A Turma de Uniformização de Jurisprudência do Tribunal de Justiça de Goiás (TJ-GO) acolheu pedido da Procuradoria-Geral do Estado (PGE-GO) e aprovou a Súmula nº 106, pacificando o entendimento sobre o marco inicial dos efeitos funcionais e financeiros das promoções por ato de bravura concedidas judicialmente.
Com a edição da Súmula, foi fixado que esses efeitos devem ser contados a partir do trânsito em julgado da decisão, e não de forma retroativa a datas como o indeferimento do ato administrativo, a conclusão de sindicância ou a promoção de outros militares envolvidos.

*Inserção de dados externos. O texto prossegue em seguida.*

(** X10. References.  A successful cap_new leaves the wrapped file with
    two references more than before; the release of the new capability
    then drops one, so that after cap_new and release the file holds one
    reference more than it had. *)
Theorem cap_new_then_release
    (k : kernel) (f g : file) (orig_fd new_rights nfd : Z) (a b : nat) :
  capsicum_enabled k = true ->
  fcheck k orig_fd = Addr a -> objs k !! a = Some f ->
  wrapped_file a f = Some b -> objs k !! b = Some g ->
  capsicum_is_cap g = false -> f_count g <> 0 ->
  get_unused_fd k = Val nfd -> (2 <= kmem k)%nat ->
  exists k' w k'',
    sys_cap_new k orig_fd new_rights = Done (Val nfd, k') /\
    fdtab k' !! Z.to_nat nfd = Some (Addr w) /\
    (f_count <$> objs k' !! b) = Some (f_count g + 2) /\
    capsicum_release k' (Addr w) = Done (Val 0, k'') /\
    (f_count <$> objs k'' !! b) = Some (f_count g + 1).
Proof.
  intros Hen Hfd Ha Hw Hb Hg Hcnt Hslot Hmem.
  destruct (sys_cap_new_post k f g orig_fd new_rights nfd a b)
    as (k' & Hnew & Hlen & Hcap & Hb' & _ & Htab & _); trivial.
  destruct (get_unused_fd_slot _ _ Hslot) as (i & -> & Hi & _).
  pose proof (lookup_lt_Some _ _ _ Hb) as Hlt.
  exists k', (length (objs k)). eexists.
  split; [exact Hnew|]. split.
  { rewrite Htab, Nat2Z.id. now apply fd_install_lookup. }
  split; [now rewrite Hb'|].
  unfold capsicum_release. rewrite (deref_Addr _ _ _ Hcap). cbn.
  unfold fput, add_ref. rewrite (deref_Addr _ _ _ Hb'). cbn.
  erewrite deref_Addr
    by (cbn; rewrite list_lookup_insert_ne by lia; exact Hcap).
  cbn. split; [reflexivity|]. cbn [objs set_kmem set_objs].
  rewrite list_lookup_insert_ne by lia.
  rewrite list_lookup_insert_eq by (rewrite Hlen; lia).
  cbn. f_equal. lia.
Qed.
Definition contactNumberChain : list (step (option string)) :=
  [ standardSanitizer trim;
    notEmpty "Contact number is required";
    standardValidator (isLength 10 10) "Contact number must be 10 digits";
    standardValidator isNumeric "Contact number must contain only numbers" ].

Definition dateOfBirthChain (today : Date) : list (step (option string)) :=
  [ notEmpty "Date of birth is required";
    standardValidator isISO8601 "Please use a valid date format (YYYY-MM-DD)";
    validator (dateOfBirth_custom today) "Age must be between 5 and 120 years" ].

Definition favoriteFoodsChain : list (step (option (list string))) :=
  [ validator isArrayMin1 "Please select at least one favorite food";
    validator favoriteFoods_custom "Invalid food selection" ].

(** The validation chains of the [validateSurvey] array, in its order. *)
Definition validateSurvey (today : Date) : list middleware :=
  [ chainOn FullName fullName set_fullName fullNameChain;
    chainOn Email email set_email emailChain;
    chainOn ContactNumber contactNumber set_contactNumber contactNumberChain;
    chainOn DateOfBirth dateOfBirth keep (dateOfBirthChain today);
    chainOn FavoriteFoods favoriteFoods keep favoriteFoodsChain;
    rating RatingsEatOut ratings_eatOut "Eating out rating is required";
    rating RatingsWatchMovies ratings_watchMovies "Movies rating is required";
    rating RatingsWatchTV ratings_watchTV "TV rating is required";
    rating RatingsListenRadio ratings_listenRadio "Radio rating is required" ].
(** [operator==] on times. *)
Theorem Time_eqb_properties :
  (forall a b, Time.eqb a b = Time.eqb b a)
  /\ (forall a, Time.eqb a a = isfinite (second a))
  /\ (forall a b, Double.isnan (second a) = true -> Time.eqb a b = false)
  /\ (exists a b c,
        Time.eqb a b = true /\ Time.eqb b c = true /\ Time.eqb a c = false).
Proof.
  split; [|split; [|split]].
  - intros a b. unfold Time.eqb.
    rewrite (fabs_sub_sym (second a) (second b)).
    rewrite (Z.eqb_sym (hour a)), (Z.eqb_sym (minute a)),
      (Z.eqb_sym (minutesFromUTC a)). reflexivity.
  - intros a. unfold Time.eqb. rewrite !Z.eqb_refl. cbn [andb].
    rewrite andb_true_r.
    destruct (isfinite (second a)) eqn:F.
    + rewrite sub_self by exact F. reflexivity.
    + rewrite sub_not_finite by exact F. reflexivity.
  - intros a b N. unfold Time.eqb.
    destruct (second a); try discriminate. rewrite sub_nan_l.
    cbn. now rewrite !andb_false_r.
  - exists (mkTime 0 0 (Double.of_int 0) 0),
      (mkTime 0 0 (S754_finite false 6189700196426902 (-80)) 0),
      (mkTime 0 0 (S754_finite false 6189700196426902 (-79)) 0).
    vm_compute. repeat split; reflexivity.
Qed.

(** The order [<] on doubles. *)
Lemma ltb_rank x y :
  Double.ltb x y = true <->
  exists p q, rank x = Some p /\ rank y = Some q /\ rank_lt p q.
Proof.
  unfold Double.ltb, SFltb, SFcompare.
  destruct x as [sx|sx| |sx mx ex], y as [sy|sy| |sy my ey];
    try (split; [discriminate | intros (p & q & Hp & Hq & _); discriminate]).
  all: try destruct sx; try destruct sy; cbn [rank];
    try (split; [discriminate | intros (p & q & Hp & Hq & L);
                  injection Hp as <-; injection Hq as <-; cbn in L; lia]);
    try (split; [intros _; eexists; eexists; split; [reflexivity|split; [reflexivity|cbn; lia]]
                | reflexivity]).
  - (* both negative *)
    destruct (Z.compare_spec ex ey) as [E|L|G].
    + change (PosDef.Pos.compare_cont Eq mx my) with (Pos.compare mx my).
      destruct (Pos.compare_spec mx my) as [E'|L'|G']; cbn [CompOpp]; split;
        try discriminate; try reflexivity;
        try (intros (p & q & Hp & Hq & L); injection Hp as <-; injection Hq as <-; cbn in L; lia);
        try (intros _; eexists; eexists; split; [reflexivity|split; [reflexivity|cbn; lia]]).
    + split; try discriminate.
      intros (p & q & Hp & Hq & L'); injection Hp as <-; injection Hq as <-; cbn in L'; lia.
    + split; try reflexivity.
      intros _; eexists; eexists; split; [reflexivity|split; [reflexivity|cbn; lia]].
  - (* both positive *)
    destruct (Z.compare_spec ex ey) as [E|L|G].
    + change (PosDef.Pos.compare_cont Eq mx my) with (Pos.compare mx my).
      destruct (Pos.compare_spec mx my) as [E'|L'|G']; split;
        try discriminate; try reflexivity;
        try (intros (p & q & Hp & Hq & L); injection Hp as <-; injection Hq as <-; cbn in L; lia);
        try (intros _; eexists; eexists; split; [reflexivity|split; [reflexivity|cbn; lia]]).
    + split; try reflexivity.
      intros _; eexists; eexists; split; [reflexivity|split; [reflexivity|cbn; lia]].
    + split; try discriminate.
      intros (p & q & Hp & Hq & L'); injection Hp as <-; injection Hq as <-; cbn in L'; lia.
Qed.

Lemma rank_lt_irrefl p : ~ rank_lt p p.
Proof. destruct p as [[a b] c]. cbn. lia. Qed.

Lemma rank_lt_trans p q r : rank_lt p q -> rank_lt q r -> rank_lt p r.
Proof. destruct p as [[a b] c], q as [[a' b'] c'], r as [[a'' b''] c'']. cbn. lia. Qed.

Lemma ltb_irrefl x : Double.ltb x x = false.
Proof.
  destruct (Double.ltb x x) eqn:E; [|reflexivity].
  apply ltb_rank in E. destruct E as (p & q & Hp & Hq & L).
  assert (p = q) by congruence. subst q. now apply rank_lt_irrefl in L.
Qed.

Lemma ltb_trans x y z :
  Double.ltb x y = true -> Double.ltb y z = true -> Double.ltb x z = true.
Proof.
  intros H1 H2. apply ltb_rank in H1, H2. apply ltb_rank.
  destruct H1 as (p & q & Hp & Hq & L1). destruct H2 as (q' & r & Hq' & Hr & L2).
  assert (q' = q) by congruence. subst q'.
  exists p, r. repeat split; try assumption. eapply rank_lt_trans; eauto.
Qed.

Lemma ltb_asym x y : Double.ltb x y = true -> Double.ltb y x = false.
Proof.
  intros H. destruct (Double.ltb y x) eqn:E; [|reflexivity].
  pose proof (ltb_trans _ _ _ H E) as T. now rewrite ltb_irrefl in T.
Qed.

(** [operator<] on times is a strict partial order. *)
Theorem Time_lt_strict_order :
  (forall a, Time.lt a a = false)
  /\ (forall a b, Time.lt a b = true -> Time.lt b a = false)
  /\ (forall a b c,
        Time.lt a b = true -> Time.lt b c = true -> Time.lt a c = true)
  /\ (forall a b,
        Double.isnan (Time.getSecondsInUTCDay a) = true ->
        Time.lt a b = false /\ Time.lt b a = false).
Proof.
  unfold Time.lt. repeat split.
  - intros a. apply ltb_irrefl.
  - intros a b. apply ltb_asym.
  - intros a b c. apply ltb_trans.
  - destruct (Time.getSecondsInUTCDay a); try discriminate. reflexivity.
  - destruct (Time.getSecondsInUTCDay a); try discriminate.
    destruct (Time.getSecondsInUTCDay b); reflexivity.
Qed.

Lemma Date_eqb_refl a : Date.eqb a a = true.
Proof. now apply Date_eqb_eq. Qed.

Lemma Date_lt_true a b :
  Date.lt a b = Some true ->
  exists da db, Date.getJ2000Day a = Some da /\ Date.getJ2000Day b = Some db
                /\ da < db.
Proof.
  unfold Date.lt. destruct (Date.getJ2000Day a) as [da|]; [|discriminate].
  destruct (Date.getJ2000Day b) as [db|]; [|discriminate]. cbn [bind].
  intros H. injection H as H. apply Z.ltb_lt in H. eauto.
Qed.
Lemma fire_color_spec_ramp_witness :
  _fire_color 0.5 0.25 = spec_ramp 0.5 0.25 /\
  _fire_color 0.5 0 = spec_hot 0.5 /\
  _fire_color 0.5 0
  = (1.00 + (0.10 - 1.00) * 0.5, 0.15 + (0.25 - 0.15) * 0.5,
     0.05 + (1.00 - 0.05) * 0.5) /\
  _fire_color 0.5 1
  = ((1.00 + (0.90 - 1.00) * 0.5) * 0.25, (0.95 + (0.95 - 0.95) * 0.5) * 0.25,
     (0.25 + (1.00 - 0.25) * 0.5) * 0.25).
Proof. apply (fire_color_spec_ramp 0.5 0.25); lra. Defined.

(** ** Spawning *)

Lemma py_int_floor (x : R) : 0 <= x -> py_int x = Zfloor x.
Proof. intros Hx. unfold py_int. destruct (Rle_dec 0 x); [reflexivity | lra]. Qed.

Lemma spawn_rate_range (e : R) : 0 <= e <= 1 -> 1.5 <= _lerp 1.5 10.0 e <= 10.
Proof. unfold _lerp. intros He. lra. Qed.

Lemma spawn_count_fst (draws : nat -> R) (e : R) (k : nat) :
  fst (spawn_count draws e k) =
  (py_int (_lerp 1.5 10.0 e) +
   (if Rlt_dec (draws k) (_lerp 1.5 10.0 e - IZR (py_int (_lerp 1.5 10.0 e)))
    then 1 else 0))%Z.
Proof.
  unfold spawn_count, bind, random, ret; cbn [fst].
  destruct (Rlt_dec _ _); lia.
Qed.

Lemma spawn_count_snd (draws : nat -> R) (e : R) (k : nat) :
  snd (spawn_count draws e k) = S k.
Proof. reflexivity. Qed.

Lemma spawned_length (draws : nat -> R) (n : nat) (e : R) (k : nat) :
  length (spawned draws n e k) = n.
Proof.
  revert k. induction n as [| n IH]; intros k; cbn [spawned length].
  - reflexivity.
  - now rewrite IH.
Qed.

Lemma spawn_loop_spawned (draws : nat -> R) (n : nat) (e : R)
  (ps : list FireParticle) (k : nat) :
  fst (spawn_loop draws n e ps k) = ps ++ spawned draws n e k.
Proof.
  revert ps k. induction n as [| n IH]; intros ps k.
  - cbn. now rewrite app_nil_r.
  - cbn [spawn_loop spawned]. unfold bind at 1.
    destruct (new_particle draws e k) as [p k'] eqn:Hp. cbn [fst snd].
    rewrite IH, <- app_assoc. reflexivity.
Qed.

Lemma spawn_particles_inserted (draws : nat -> R) (w : FireWidget) (k : nat) :
  particles (fst (_spawn_particles draws w k)) =
  cap (particles w ++ inserted draws w k).
Proof.
  unfold _spawn_particles, inserted. unfold bind at 1.
  destruct (spawn_count draws (energy w) k) as [count k1] eqn:Hc.
  cbn [fst snd]. unfold bind.
  pose proof (spawn_loop_spawned draws (range_len count) (energy w)
                (particles w) k1) as Hl.
  destruct (spawn_loop draws (range_len count) (energy w) (particles w) k1)
    as [ps k2].
  cbn [fst] in Hl. subst ps. reflexivity.
Qed.

Lemma py_last_length {A : Type} (n : nat) (xs : list A) :
  length (py_last n xs) = Nat.min n (length xs).
Proof. unfold py_last. rewrite length_skipn. lia. Qed.

Lemma py_last_suffix {A : Type} (n : nat) (xs : list A) :
  xs = firstn (length xs - n) xs ++ py_last n xs.
Proof. unfold py_last. symmetry. apply firstn_skipn. Qed.

Lemma cap_length (ps : list FireParticle) : (length (cap ps) <= 2500)%nat.
Proof.
  unfold cap. destruct (Nat.ltb_spec 2500 (length ps)).
  - rewrite py_last_length. lia.
  - assumption.
Qed.

Lemma cap_small (ps : list FireParticle) :
  (length ps <= 2500)%nat -> cap ps = ps.
Proof.
  intros H. unfold cap. destruct (Nat.ltb_spec 2500 (length ps)); [lia | reflexivity].
Qed.

Lemma cap_large (ps : list FireParticle) :
  (2500 < length ps)%nat ->
  cap ps = skipn (length ps - 2500) ps /\ length (cap ps) = 2500%nat.
Proof.
  intros H. unfold cap. destruct (Nat.ltb_spec 2500 (length ps)); [| lia].
  split; [reflexivity |]. rewrite py_last_length. lia.
Qed.

Lemma cap_prefix (ps : list FireParticle) :
  ps = firstn (length ps - 2500) ps ++ cap ps.
Proof.
  unfold cap. destruct (Nat.ltb_spec 2500 (length ps)).
  - apply py_last_suffix.
  - replace (length ps - 2500)%nat with 0%nat by lia. reflexivity.
Qed.

(** C1. Whatever the population and the energy before the call, after
    [_spawn_particles] there are at most 2500 particles; with [all] the old
    particles followed by the inserted ones, the result is [all] when it has
    at most 2500 elements, and otherwise [all] without its first
    [length all - 2500] elements, which leaves exactly the last 2500. *)
Theorem spawn_cap (draws : nat -> R) (w : FireWidget) (k : nat) :
  let after := particles (fst (_spawn_particles draws w k)) in
  let all := particles w ++ inserted draws w k in
  (length after <= 2500)%nat /\
  all = firstn (length all - 2500) all ++ after /\
  ((length all <= 2500)%nat -> after = all) /\
  ((2500 < length all)%nat ->
     after = skipn (length all - 2500) all /\ length after = 2500%nat).
Proof.
  cbv zeta. rewrite spawn_particles_inserted.
  split; [apply cap_length |].
  split; [apply cap_prefix |].
  split; [apply cap_small | apply cap_large].
Qed.

Lemma count_below (m N : nat) :
  length (filter (fun j => (j <? m)%nat) (seq 0 N)) = Nat.min m N.
Proof.
  induction N as [| N IH].
  - cbn. lia.
  - rewrite seq_S, filter_app, length_app, IH. cbn [Nat.add filter].
    destruct (Nat.ltb_spec N m); cbn [length]; lia.
Qed.

Lemma extra_iff_below (N m j : nat) (e : R) :
  (0 < N)%nat ->
  _lerp 1.5 10.0 e - IZR (py_int (_lerp 1.5 10.0 e)) = INR m / INR N ->
  Z.eqb (fst (spawn_count (fun _ => INR j / INR N) e 0%nat))
        (py_int (_lerp 1.5 10.0 e) + 1)%Z
  = (j <? m)%nat.
Proof.
  intros HN Hfrac. rewrite spawn_count_fst, Hfrac.
  assert (HNpos : 0 < INR N) by (apply lt_0_INR; exact HN).
  destruct (Rlt_dec (INR j / INR N) (INR m / INR N)) as [Hlt | Hge];
    destruct (Nat.ltb_spec j m) as [Hjm | Hjm].
  - apply Z.eqb_eq. lia.
  - exfalso. apply le_INR in Hjm.
    apply (Rmult_lt_compat_r (INR N)) in Hlt; [| exact HNpos].
    unfold Rdiv in Hlt. rewrite !Rmult_assoc, Rinv_l, !Rmult_1_r in Hlt; lra.
  - exfalso. apply Hge. apply lt_INR in Hjm.
    unfold Rdiv. apply Rmult_lt_compat_r; [apply Rinv_0_lt_compat; exact HNpos | exact Hjm].
  - apply Z.eqb_neq. lia.
Qed.

Lemma extra_draws_count (N m : nat) (e : R) :
  (0 < N)%nat -> (m <= N)%nat ->
  _lerp 1.5 10.0 e - IZR (py_int (_lerp 1.5 10.0 e)) = INR m / INR N ->
  extra_draws N e = m.
Proof.
  intros HN Hm Hfrac. unfold extra_draws.
  rewrite (filter_ext _ (fun j => (j <? m)%nat)).
  - rewrite count_below. lia.
  - intros j. apply extra_iff_below; assumption.
Qed.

O julgamento ocorreu no âmbito de Pedido de Uniformização de Interpretação de Lei (PUIL) proposto pelo Estado de Goiás, que questionava decisão da 3ª Turma Recursal, a qual havia concedido efeitos retroativos à promoção de um militar. Ao reformar parcialmente o acórdão, a Turma de Uniformização destacou que a decisão judicial que reconhece o ato de bravura possui natureza constitutiva e, portanto, só gera efeitos após seu trânsito em julgado.
Relator do caso, o juiz Márcio Morrone Xavier acolheu o pedido e ressaltou que a retroação de efeitos carece de respaldo legal, podendo ainda comprometer a hierarquia militar e ferir o princípio da isonomia. O voto foi acompanhado pela maioria dos membros da Turma.
A fixação da tese garante segurança jurídica, padroniza o tratamento em casos semelhantes e evita distorções no sistema de promoções das carreiras militares estaduais.